Chances are the discrepancy is the result of a partition- or filesystem-resizing operation that changed one of those things but not the other.
To elaborate, partitions are simple data structures that define a range of sectors on the disk that may be used for a particular purpose. Filesystems, OTOH, are much more complex data structures that help you store files. Filesystems are often stored on partitions, and partitions often hold filesystems, but this linkage isn't absolute. A partition, by its nature, defines a size -- 81,920,000 sectors, in your case. Filesystems also have sizes, which are defined independently of the partition -- 78,124,992 sectors, in your case. The two can get out of whack if a partition is resized without resizing the contained filesystem or if a filesystem is resized without resizing the containing partition. Tools to do both tasks exist in Linux, although some tools create or resize both partitions and filesystems simultaneously.

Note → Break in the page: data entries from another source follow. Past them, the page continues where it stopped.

(** * Requests that only read *)

(** Reads and calls; the state stays as it is, and the answer satisfies [Q]. *)
Fixpoint neutral {E : Type -> Type} {S A : Type} (Q : A -> Prop) (p : Req E S A) : Prop :=
  match p with
  | Done a => Q a
  | Atom f k => forall s, fst (f s) = s /\ neutral Q (k (snd (f s)))
  | Await c k => forall b, neutral Q (k b)
  end.
Lemma neutral_weaken {E S A} (Q Q' : A -> Prop) (p : Req E S A) : (forall a, Q a -> Q' a) -> neutral Q p -> neutral Q' p.
Proof.
  intros HQ. induction p as [a|B f k IH|B c k IH]; cbn; [auto| |auto]. intros Hp s. destruct (Hp s). auto.
Qed.
Lemma neutral_bind {E S A B} (Q : B -> Prop) (p : Req E S A) k :
  neutral (fun a => neutral Q (k a)) p -> neutral Q (req_bind p k).
Proof.
  induction p as [a|D f next IH|D c next IH]; cbn; [auto| |auto]. intros Hp s. destruct (Hp s). auto.
Qed.
Lemma neutral_seq {E S A B} (P : A -> Prop) (Q : B -> Prop) (p : Req E S A) k :
  neutral P p -> (forall a, P a -> neutral Q (k a)) -> neutral Q (req_bind p k).
Proof. intros Hp Hk. apply neutral_bind. by eapply neutral_weaken. Qed.
Lemma neutral_try {E S X A B} (P : A -> Prop) (Q : result X B -> Prop) (p : Req E S (result X A)) k :
  neutral (fun r => match r with Ok a => P a | Err e => Q (Err e) end) p ->
  (forall a, P a -> neutral Q (k a)) -> neutral Q (req_try p k).
Proof. intros Hp Hk. eapply neutral_seq; [exact Hp|]. intros [a|e]; cbn; auto. Qed.

(** Reads and calls, whatever they answer. *)
Definition reads {E S A} (p : Req E S A) : Prop := neutral (fun _ => True) p.
Lemma reads_try {E S X A B} (p : Req E S (result X A)) (k : A -> Req E S (result X B)) :
  reads p -> (forall a, reads (k a)) -> reads (req_try p k).
Proof. intros Hp Hk. eapply (neutral_try (fun _ => True)); [|intros a _; apply Hk]. eapply neutral_weaken; [|exact Hp]. by intros [?|?]. Qed.
Lemma reads_bind {E S A B} (p : Req E S A) (k : A -> Req E S B) :
  reads p -> (forall a, reads (k a)) -> reads (req_bind p k).
Proof. intros Hp Hk. eapply (neutral_seq (fun _ => True)); [exact Hp|intros a _; apply Hk]. Qed.
Lemma reads_query {E S B} (g : S -> B) : reads (query (E := E) g).
Proof. by intros s. Qed.
Lemma reads_call {E S B} (c : E B) : reads (call (S := S) c).
Proof. done. Qed.
Lemma reads_done {E S A} (a : A) : reads (Done (E := E) (S := S) a).
Proof. done. Qed.
Create HintDb reads discriminated.
#[export] Hint Resolve reads_query reads_call reads_done : reads.

(** Opens a program of reads step by step. *)
Ltac reading :=
  repeat first
    [ progress auto with reads
    | apply reads_try; [|intros ?]
    | apply reads_bind; [|intros ?]
    | match goal with |- reads (match ?x with _ => _ end) => destruct x end ].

I'm not 100% positive, but I think that the following command, typed in Linux as root
or using sudo
, should fix the discrepancy:
ntfsresize /dev/sda1
This command resizes NTFS. The ntfsresize
man page is a little unclear, but these tools usually resize to the size of the containing partition if no size is specified.
Note, however, that resizing filesystems is inherently dangerous. Given that there's only about a 5% discrepancy, and it's of a filesystem that's smaller than its partition, it's probably safer to just leave it be. A filesystem that's smaller than its partition poses no danger to the system; you're just losing a little disk space. If the filesystem were larger than its partition, that would pose a risk of data loss, but that's not the case for you.